Still, high schools have multiple middle schools that feed into them, so it makes sense that there is much more competition for grades because now we have numerous groups of able students that are in one building.
The increased competition can be discouraging for students if they aren’t familiar with overcoming disappointment. Everyone has challenges in life, but there are fewer of them, so it seems, in middle school for most students. In the talks that I do for middle school students, I talk with them about how to expect challenges in life and help them understand how to overcome them. I teach them not to be afraid of failure, not to be fearful of making a mistake, and of looking for the solution, instead of the disappointment in all errors and shortfalls that we all experience from time to time.
By teaching kids how to push through disappointments, we teach them perseverance and give them an uncommon desire to succeed. I like to tell them, “If you are determined and you have an uncommon desire to succeed, you will succeed, but not without some challenges along the way. Often, middle school is much easier for students, and when they get to high school, students are overwhelmed. At times, it is because they haven’t faced a challenge that they had to work through.
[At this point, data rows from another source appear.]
Definition well_formed (rows : registryTable) (m : Account) : Prop :=
  sane_config (ac_config m) ∧ hierarchy rows m
  ∧ ac_industryRiskCategory m = lookupIndustryRiskCategory (ac_mccCode m)
  ∧ sc_status (ac_sanctions m) ≠ None ∧ ac_legalName m ≠ Some ""%string.

(** The identity was screened, and not found. *)
Definition vetted (s : registry) (m : Account) : Prop :=
  ∃ g, g ∈ rg_screenings s ∧ sg_name g = identity m ∧ sg_status g ≠ HIT ∧ lengthBetween 1 255 (identity m) = true.

Section evidence.
Context (requests : list account_request).

(** The provider approved later. *)
Definition approved_later (r : review) (applicationId : string) : Prop :=
  ∃ status, match r with KYC => KYC_WEBHOOK (Some applicationId) status | KYB => KYB_WEBHOOK (Some applicationId) status end ∈ requests
    ∧ mapPersonaInquiryStatus status = APPROVED.

(** What stands behind a status: an answer of the provider for exactly this application. *)
Definition evidence (s : registry) (r : review) (status : KycStatus) (a : Application) : Prop :=
  match status with
  | KYC_VERIFIED =>
      ∃ v, v ∈ rg_verifications s ∧ vf_review v = r ∧ vf_application v = submitted a
        ∧ (vr_status (vf_result v) = APPROVED
           ∨ vr_status (vf_result v) = PENDING_DECISION ∧ ap_applicationId a = Some (vr_applicationId (vf_result v))
             ∧ approved_later r (vr_applicationId (vf_result v)))
  | KYC_PENDING_REVIEW =>
      ∃ v, v ∈ rg_verifications s ∧ vf_review v = r ∧ vf_application v = submitted a
        ∧ vr_status (vf_result v) = PENDING_DECISION ∧ ap_applicationId a = Some (vr_applicationId (vf_result v))
  | _ => True
  end.

Record good (s : registry) (m : Account) : Prop := {
  good_formed : well_formed (rg_merchants s) m;
  good_vetted : vetted s m;
  good_kyc : evidence s KYC (MerchantEntity.kycStatus (ac_config m)) (ac_kyc m);
  good_kyb : evidence s KYB (ac_kybStatus m) (ac_kyb m) }.

(** ** What others may do meanwhile *)

Definition stored (rows : registryTable) (m : Account) : Prop := ∃ r, r ∈ rows ∧ frozen r = frozen m.

Record grows (s s' : registry) : Prop := {
  grows_screenings : rg_screenings s ⊆ rg_screenings s';
  grows_verifications : rg_verifications s ⊆ rg_verifications s';
  grows_rows : ∀ m, stored (rg_merchants s) m → stored (rg_merchants s') m }.

#[export] Instance grows_preorder : PreOrder grows.
Proof.
  split; [by intros s; split|]. intros s1 s2 s3 [A1 B1 C1] [A2 B2 C2]. split; [by etrans..|auto].
Qed.

Lemma stored_in rows m : m ∈ rows → stored rows m.
Proof. intros. by exists m. Qed.

Lemma hierarchy_later rows rows' m : (∀ r, stored rows r → stored rows' r) → hierarchy rows m → hierarchy rows' m.
Proof.
  unfold hierarchy. intros Hs. destruct (MerchantEntity.accountType _); [done|]. intros (p & Hp & Hid & Ht).
  destruct (Hs p (stored_in _ _ Hp)) as (r & Hr & Hf). unfold frozen in Hf. injection Hf as _ _ Hm Hk _.
  exists r. split_and!; congruence.
Qed.

Lemma good_later s s' m : grows s s' → good s m → good s' m.
Proof.
  intros [HA HB HC] [(H1 & H2 & H3 & H4 & H5) (g & Hg & Hg') Hk Hb]. split.
  - split_and!; [done|by eapply hierarchy_later|done|done|done].
  - exists g. split; [by apply HA|done].
  - destruct (MerchantEntity.kycStatus _); cbn in *; try done; destruct Hk as (v & Hv & ?); exists v; (split; [by apply HB|done]).
  - destruct (ac_kybStatus m); cbn in *; try done; destruct Hb as (v & Hv & ?); exists v; (split; [by apply HB|done]).
Qed.

(** The invariant; the ghost value of a program is the ids it drew and has not stored. *)
Record sound `{World} (s : registry) (gs : list (list string)) : Prop := {
  sound_ids : NoDup ((ac_id <$> rg_merchants s) ++ mjoin gs);
  sound_drawn : ∀ i, i ∈ (ac_id <$> rg_merchants s) ++ mjoin gs → ∃ n, i = uuid n ∧ (n < rg_uuids s)%nat;
  sound_merchantIds : NoDup (ac_merchantId <$> rg_merchants s);
  sound_rows : ∀ m, m ∈ rg_merchants s → good s m;
  sound_list : Forall (λ e, fits_name (normalizedName e)) (SanctionsListStore.entries (rg_list s));
  sound_screenings : ∀ g, g ∈ rg_screenings s → sg_status g ≠ HIT → fits_name (normalizeName (sg_name g)) →
                       normalizeName (sg_name g) ∉ normalizedName <$> sg_list g }.

End evidence.

(** ** The events *)

Definition tick (s : registry) : registry := s {{ rg_calls := S (rg_calls s) }}.

#[export] Instance account_answers `{World} : Answers account_handle.
Proof.
  intros X c now s. destruct c; cbn [account_handle]; unfold faulty;
    repeat match goal with
    | |- context [saveMerchant ?m ?r] => destruct (saveMerchant m r)
    | |- context [OfacSdnSanctionsAdapter.screen ?k ?e ?n] => destruct (OfacSdnSanctionsAdapter.screen k e n)
    | |- context [fault ?n] => destruct (fault n)
    end; eauto.
Qed.

Section logic.
Context `{W : World} (requests : list account_request) (threshold_range : 0 < matchThreshold ≤ Num.one).
Abbreviation sound := (sound requests).
Abbreviation good := (good requests).

Definition safe {A} (p : P A) (Φ : registry → list string → A → Prop) (s : registry) (g : list string) : Prop :=
  wp account_handle sound grows (λ _, True) p Φ (λ _ _ _, True) s g.

Lemma safe_bind {A B} (p : P A) (f : A → P B) Φ s g : safe p (λ s g a, safe (f a) Φ s g) s g → safe (p ≫= f) Φ s g.
Proof. apply wp_bind. Qed.

Lemma safe_mono {A} (p : P A) (Φ Φ' : registry → list string → A → Prop) s g :
  (∀ s g a, Φ s g a → Φ' s g a) → safe p Φ s g → safe p Φ' s g.
Proof. intros H. by apply wp_mono. Qed.

Lemma safe_of_result {A} (r : result A) (Φ : registry → list string → A → Prop) s g : (∀ a, r = Ok a → Φ s g a) → safe (of_result r) Φ s g.
Proof. intros H. by apply wp_of_result_rule. Qed.

(** Whatever happened, the registry only grew. *)
Lemma safe_try {A} (p : P A) h (Φ : registry → list string → A → Prop) s g :
  safe p (λ _ _ _, True) s g → (∀ s' g' a, grows s s' → Φ s' g' a) → (∀ s' g' e, grows s s' → safe (h e) Φ s' g') → safe (catch p h) Φ s g.
Proof.
  intros Hp HΦ Hh. apply wp_catch_answers; [apply _|]. eapply wp_mono; [..|apply wp_grows; [apply _|exact Hp]]; cbn.
  - intros s' g' a [Hg _]. by apply HΦ.
  - intros s' g' e [Hg _]. by apply Hh.
Qed.

Lemma grows_tick s : grows s (tick s).
Proof. by split. Qed.

(** The rows stay what they are. *)
Lemma sound_frame s s' gs : rg_merchants s' = rg_merchants s → rg_uuids s' = rg_uuids s → grows s s' →
  Forall (λ e, fits_name (normalizedName e)) (SanctionsListStore.entries (rg_list s')) →
  (∀ g, g ∈ rg_screenings s' → sg_status g ≠ HIT → fits_name (normalizeName (sg_name g)) →
     normalizeName (sg_name g) ∉ normalizedName <$> sg_list g) →
  sound s gs → sound s' gs.
Proof.
  intros Hm Hu Hg Hl Hs [H1 H2 H3 H4 H5 H6]. split; rewrite ?Hm, ?Hu; try done. intros m Hin. eapply good_later; [done|by apply H4].
Qed.

Lemma sound_tick s gs : sound s gs → sound (tick s) gs.
Proof. intros Hi. eapply sound_frame; [..|exact Hi]; [done|done|apply grows_tick|by destruct Hi|by destruct Hi]. Qed.

(** Calls that change nothing but the count. *)
Lemma safe_quiet {X} (c : account_event X) Φ s g :
  (∀ now s1, ∃ x, account_handle _ c now s1 = (tick s1, Ok x)) → (∀ s' x, grows s s' → Φ s' g x) → safe (call c) Φ s g.
Proof.
  intros Hc HΦ. apply wp_call. intros now s1 pre post _ Hg Hi. destruct (Hc now s1) as (x & ->). exists (tick s1), x, g.
  split_and!; [done|apply grows_tick|by apply sound_tick|]. apply HΦ. by etrans; [|apply grows_tick].
Qed.

(** Calls that can fail. *)
Lemma safe_ask {X} (c : account_event (result X)) (after : Date → registry → registry) (answer : registry → X) g' Φ s g :
  (∀ now s1, account_handle _ c now s1 = faulty (fault (rg_calls s1)) (tick s1) (after now s1) (Ok (answer s1))) →
  (∀ now s1 pre post, grows s s1 → sound s1 (pre ++ g :: post) →
     grows s1 (after now s1) ∧ sound (after now s1) (pre ++ g' :: post) ∧ Φ (after now s1) g' (answer s1)) →
  safe (ask c) Φ s g.
Proof.
  intros Hc HΦ. apply safe_bind, wp_call. intros now s1 pre post _ Hg Hi. rewrite Hc.
  destruct (HΦ now s1 pre post Hg Hi) as (Hg2 & Hi2 & Hφ). unfold faulty. destruct (fault _).
  - exists (after now s1), (Ok (answer s1)), g'. done.
  - exists (tick s1), broken, g. split_and!; [done|apply grows_tick|by apply sound_tick|done].
  - exists (after now s1), broken, g'. done.
Qed.

Lemma safe_read {X} (c : account_event (result X)) (answer : registry → X) Φ s g :
  (∀ now s1, account_handle _ c now s1 = faulty (fault (rg_calls s1)) (tick s1) (tick s1) (Ok (answer s1))) →
  (∀ s1 gs, grows s s1 → sound s1 gs → Φ (tick s1) g (answer s1)) →
  safe (ask c) Φ s g.
Proof.
  intros Hc HΦ. apply (safe_ask c (λ _, tick) answer g); [exact Hc|]. intros now s1 pre post Hg Hi.
  split_and!; [apply grows_tick|by apply sound_tick|by eapply HΦ].
Qed.

(** ** Lookups *)

Definition found (s : registry) (m : Account) : Prop := good s m ∧ stored (rg_merchants s) m.

Lemma found_later s s' m : grows s s' → found s m → found s' m.
Proof. intros Hg [H1 H2]. split; [by eapply good_later|by eapply grows_rows]. Qed.

Lemma found_row s gs m : sound s gs → m ∈ rg_merchants s → found s m.
Proof. intros Hi Hm. split; [by eapply sound_rows|by apply stored_in]. Qed.

Lemma find_elem (f : Account → bool) l m : List.find f l = Some m → m ∈ l ∧ f m = true.
Proof. intros H. apply List.find_some in H as [H ?]. split; [by apply list_elem_of_In|done]. Qed.

Lemma safe_findMaster mid Φ s g :
  (∀ s' m, grows s s' → (∀ a, m = Some a → found s' a ∧ ac_merchantId a = mid) → Φ s' g m) → safe (ask (FIND_ON_MASTER mid)) Φ s g.
Proof.
  intros HΦ. eapply safe_read; [by intros|]. intros s1 gs Hg Hi. apply HΦ; [by etrans; [|apply grows_tick]|].
  intros a Ha. apply find_elem in Ha as [Ha Hm%String.eqb_eq]. split; [|done]. eapply found_later; [apply grows_tick|by eapply found_row].
Qed.

Lemma safe_findApplication r aid Φ s g :
  (∀ s' m, grows s s' →
     (∀ a, m = Some a → found s' a ∧ ap_applicationId (match r with KYC => ac_kyc a | KYB => ac_kyb a end) = Some aid) → Φ s' g m) →
  safe (ask (FIND_BY_APPLICATION r aid)) Φ s g.
Proof.
  intros HΦ. eapply safe_read; [by intros|]. intros s1 gs Hg Hi. apply HΦ; [by etrans; [|apply grows_tick]|].
  intros a Ha. apply find_elem in Ha as [Ha Hm%bool_decide_eq_true]. split; [|done]. eapply found_later; [apply grows_tick|by eapply found_row].
Qed.

Lemma safe_any {X} (c : account_event (result X)) (answer : registry → X) Φ s g :
  (∀ now s1, account_handle _ c now s1 = faulty (fault (rg_calls s1)) (tick s1) (tick s1) (Ok (answer s1))) →
  (∀ s' x, grows s s' → Φ s' g x) → safe (ask c) Φ s g.
Proof. intros Hc HΦ. eapply safe_read; [exact Hc|]. intros s1 gs Hg _. apply HΦ. by etrans; [|apply grows_tick]. Qed.

(** ** Saves *)

Lemma good_written s r m : good s m → good s (writtenRow r m).
Proof. intros [H1 H2 H3 H4]. by split. Qed.

Lemma unique_id rows r r' : NoDup (ac_id <$> rows) → r ∈ rows → r' ∈ rows → ac_id r = ac_id r' → r = r'.
Proof. apply keyed_unique. Qed.

(** The rows after an update. *)
Definition updated (m : Account) (rows : registryTable) : registryTable :=
  (λ r, if String.eqb (ac_id r) (ac_id m) then writtenRow r m else r) <$> rows.

Lemma updated_frozen m rows : NoDup (ac_id <$> rows) → stored rows m → frozen <$> updated m rows = frozen <$> rows.
Proof.
  intros Hn (r0 & Hr0 & Hf0). unfold updated. rewrite <- list_fmap_compose. apply list_fmap_ext. intros i r Hr%list_elem_of_lookup_2. cbn.
  destruct (String.eqb_spec (ac_id r) (ac_id m)) as [Heq|]; [|done].
  assert (r = r0) as -> by (apply (unique_id rows); [done..|]; unfold frozen in Hf0; congruence).
  change (frozen (writtenRow r0 m)) with (frozen m). done.
Qed.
They can still do the work at the level they did in middle school, but not without some help in being determined to overcome those obstacles. They will always be there, and if we can teach them to see these as opportunities for creative solutions, we give them lifelong skills.
You can find Part 1 in this series here, Middle School to High School Transition-Part 1 – Dr. Rich Patterson (pattersonphd.com)
Part 3 is the conclusion of this series, and the link is here for your next steps, Middle School to High School Transition-Part 3 – Dr. Rich Patterson (pattersonphd.com)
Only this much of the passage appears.